There’s sad news coming from Montana’s Fish, Wildlife and Parks department: a parasite is killing off large quantities of fish in Yellowstone River, and as a result all activities on the water in both the river and its tributaries has been banned. According to the state’s wildlife division, there have been more than 2,000 recorded instances of Mountain Whitefish dying from this parasite, though the department estimates that there could be tens of thousands of fish affected throughout the larger Yellowstone River region. The ban is instituted in a bid to stop the parasite from spreading to other bodies of water.
As of today, all recreational water activities have been banned in Yellowstone River and its tributaries; this includes fishing, boating, wading, even floating. The ban applies to tributaries spanning from the national park’s Gardiner northern boundary all the way through to Highway 212’s bridge in Laurel.

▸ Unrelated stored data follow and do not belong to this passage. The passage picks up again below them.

Lemma keys_after_size m k n : (length (keys_after m k n) <= size m)%nat.
Proof.
  rewrite <- (size_dom (D := gset Z)), <- (size_list_to_set (C := gset Z) (keys_after m k n))
    by apply keys_after_NoDup.
  apply subseteq_size. intros j Hj. apply elem_of_list_to_set in Hj.
  apply elem_of_dom. by apply keys_after_elem in Hj as [? _].
Qed.

Lemma keys_after_take m k n N : (n <= N)%nat -> keys_after m k n = take n (keys_after m k N).
Proof.
  revert k N. induction n as [|n IH]; intros k N Hle; [done|].
  destruct N as [|N]; [lia|]. simpl. destruct (next_key m k); [|done].
  simpl. f_equal. apply IH. lia.
Qed.

(** More than [size m] steps find nothing else. *)
Lemma keys_after_enough m k n1 n2 :
  (size m <= n1)%nat -> (size m <= n2)%nat -> keys_after m k n1 = keys_after m k n2.
Proof.
  intros H1 H2. rewrite (keys_after_take m k n1 (n1 + n2)), (keys_after_take m k n2 (n1 + n2)) by lia.
  pose proof (keys_after_size m k (n1 + n2)). by rewrite !take_ge by lia.
Qed.

(** The keys from the last one found on follow the ones found. *)
Lemma keys_after_app m k a b :
  keys_after m k (a + b) =
  keys_after m k a ++ keys_after m (default k (last (keys_after m k a))) b.
Proof.
  revert k. induction a as [|a IH]; intros k; [done|]. simpl.
  destruct (next_key m k) as [k'|] eqn:Hk.
  - rewrite IH, last_cons. simpl. do 2 f_equal. by destruct (last (keys_after m k' a)).
  - simpl. destruct b; simpl; [done|]. by rewrite Hk.
Qed.

Lemma keys_after_S m k n :
  keys_after m k (S n) =
  keys_after m k n ++
  match next_key m (default k (last (keys_after m k n))) with Some j => [j] | None => [] end.
Proof.
  rewrite <- Nat.add_1_r, keys_after_app. by f_equal.
Qed.

Lemma keys_after_last m k n :
  default k (last (keys_after m k n)) = k \/
  is_Some (m !! default k (last (keys_after m k n))).
Proof.
  destruct (last (keys_after m k n)) as [j|] eqn:Hl; [right | by left].
  apply last_Some in Hl as [l' Hl]. apply (keys_after_elem m k n). rewrite Hl. set_solver.
Qed.

(** The [N] next keys after a cursor, as a chunk of all of them: a chunk that is
    not full is the end, after a full one the rest follows its last key. *)
Lemma keys_after_chunk m cursor N :
  (0 < N)%nat ->
  let K := keys_after m (default firstKey cursor) N in
  K = take N (keys_from m cursor) /\
  match (if decide (length K = N) then last K else None) with
  | None => (length (keys_from m cursor) < N)%nat
  | Some c => is_Some (m !! c) /\ keys_from m (Some c) = drop N (keys_from m cursor) /\
      (N <= length (keys_from m cursor))%nat
  end.
Proof.
  intros Hpos K. unfold keys_from. simpl (default firstKey (Some _)).
  subst K. set (k := default firstKey cursor). set (K := keys_after m k N).
  rewrite (keys_after_enough m k (size m) (N + size m)) by lia.
  rewrite keys_after_app. fold K.
  pose proof (keys_after_length m k N) as Hl. fold K in Hl.
  destruct (decide (length K = N)) as [HN|HN].
  - rewrite take_app_length', drop_app_length' by done. split; [done|].
    destruct (last K) as [c|] eqn:Hlast; simpl.
    + split; [|split; [done | rewrite length_app; lia]].
      apply last_Some in Hlast as [l' Hl']. apply (keys_after_elem m k N). fold K. rewrite Hl'. set_solver.
    + apply last_None in Hlast. rewrite Hlast in HN. simpl in HN. lia.
  - assert (keys_after m (default k (last K)) (size m) = []) as ->.
    { destruct (keys_after m (default k (last K)) (size m)) as [|j l] eqn:Hrest; [done|].
      pose proof (keys_after_app m k N (size m)) as Happ. fold K in Happ. rewrite Hrest in Happ.
      pose proof (keys_after_elem m k (N + size m) j) as Hj.
      destruct Hj as [Hs Hlt]; [rewrite Happ; set_solver|].
      assert (j ∈ K) as HjK by (apply keys_after_complete; [fold K; lia | done | done]).
      pose proof (keys_after_NoDup m k (N + size m)) as Hnd. rewrite Happ in Hnd.
      apply NoDup_app in Hnd as (_ & Hd & _). destruct (Hd j HjK). set_solver. }
    rewrite app_nil_r, take_ge by lia. split; [done | lia].
Qed.

(** Paging from the start visits every key but [firstKey] itself. *)
Lemma keys_from_elem m k :
  (forall j, is_Some (m !! j) -> valid_key j) -> m !! firstKey = None ->
  k ∈ keys_from m None <-> is_Some (m !! k).
Proof.
  intros Hv H0. unfold keys_from. simpl. split; [by intros []%keys_after_elem|]. intros Hk.
  rewrite (keys_after_enough _ _ _ (S (size m))) by lia.
  apply keys_after_complete; [|  | done].
  - pose proof (keys_after_size m firstKey (S (size m))). lia.
  - pose proof (Hv k Hk) as Hvk. unfold valid_key, firstKey in *.
    destruct (decide (k = 0)) as [->|]; [by rewrite H0 in Hk; destruct Hk | lia].
Qed.

(** ** The cached reads return what the ledger holds *)

Section read_specs.
Context `{BackendImpl W} {Ldg : Z -> gmap Z Blob} {I : W -> Prop} {E : Exn -> W -> Prop}.
Context `{!ReadLaws Ldg I E}.

Lemma cache_get_spec key seq :
  triple I (cache_get key seq)
    (fun r w => (forall b, r = Some b -> Ldg seq !! key = Some b) /\ I w) E.
Proof.
  intros w Hw. unfold cache_get.
  pose proof (rl_set_get w key seq Hw) as Hset. pose proof (rl_get w key seq) as Hget.
  destruct (get key seq (cache_ w)) as [r c]. simpl in *.
  split; [|done]. intros b ->. by apply Hget.
Qed.

Lemma cache_getSuccessor_spec key seq :
  triple I (cache_getSuccessor key seq)
    (fun r w => (forall o, r = Some o -> next_key (Ldg seq) key = Some (lo_key o)) /\ I w) E.
Proof.
  intros w Hw. unfold cache_getSuccessor.
  pose proof (rl_set_succ w key seq Hw) as Hset. pose proof (rl_succ w key seq) as Hget.
  destruct (getSuccessor key seq (cache_ w)) as [r c]. simpl in *.
  split; [|done]. intros o ->. by apply Hget.
Qed.

Lemma fetchLedgerObject_spec key seq :
  valid_key key ->
  triple I (fetchLedgerObject key seq) (fun r w => r = Ldg seq !! key /\ I w) E.
Proof.
  intros Hk. eapply triple_bind; [apply cache_get_spec|]. intros [b|]; apply triple_pre_pure; intros Hr.
  - apply triple_ret. intros w Hw. split; [|done]. symmetry. by apply Hr.
  - by apply rl_object.
Qed.

Lemma fetchSuccessorKey_spec key seq :
  key = firstKey \/ is_Some (Ldg seq !! key) ->
  triple I (fetchSuccessorKey key seq) (fun r w => r = next_key (Ldg seq) key /\ I w) E.
Proof.
  intros Hk. eapply triple_bind; [apply cache_getSuccessor_spec|].
  intros [o|]; apply triple_pre_pure; intros Hr.
  - apply triple_ret. intros w Hw. split; [|done]. symmetry. by apply Hr.
  - by apply rl_successor.
Qed.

The state calls the massive fish deaths ‘unprecedented,’ and is trying to prevent the parasite causing them from getting into nearby rivers — it could be transported by boats and other items that touch the affected waters. As well, department officials are scrambling to protect the remaining fish from injury or death.
The aforementioned 2,000 deaths were recorded over the past week in only certain parts of the affected water region — that’s why officials believe many thousands more fish are likely affected. Unfortunately, there are signs the parasite is also beginning to kill off Yellowstone Cutthroat Trout and Rainbow Trout, as well.
Testing has shown the cause of death to be Proliferative Kidney Disease, which can affect both whitefish and trout in particularly devastating ways. The parasite causing the disease is known to exist in the US, Canada, and Europe, but had spent the last couple decades contained to only two places in Montana, both of which are said to have been isolated.
Unfortunately, the parasite has somehow managed to proliferate greatly in recent times, and has made its way to water bodies in Washington state, Oregon, and Idaho as well. Because Montana largely thrives on an outdoor-based economy, however, this parasite poses a risk to tens of thousands of jobs and billions of dollars in annual economic activities.
The parasite is not dangerous to humans.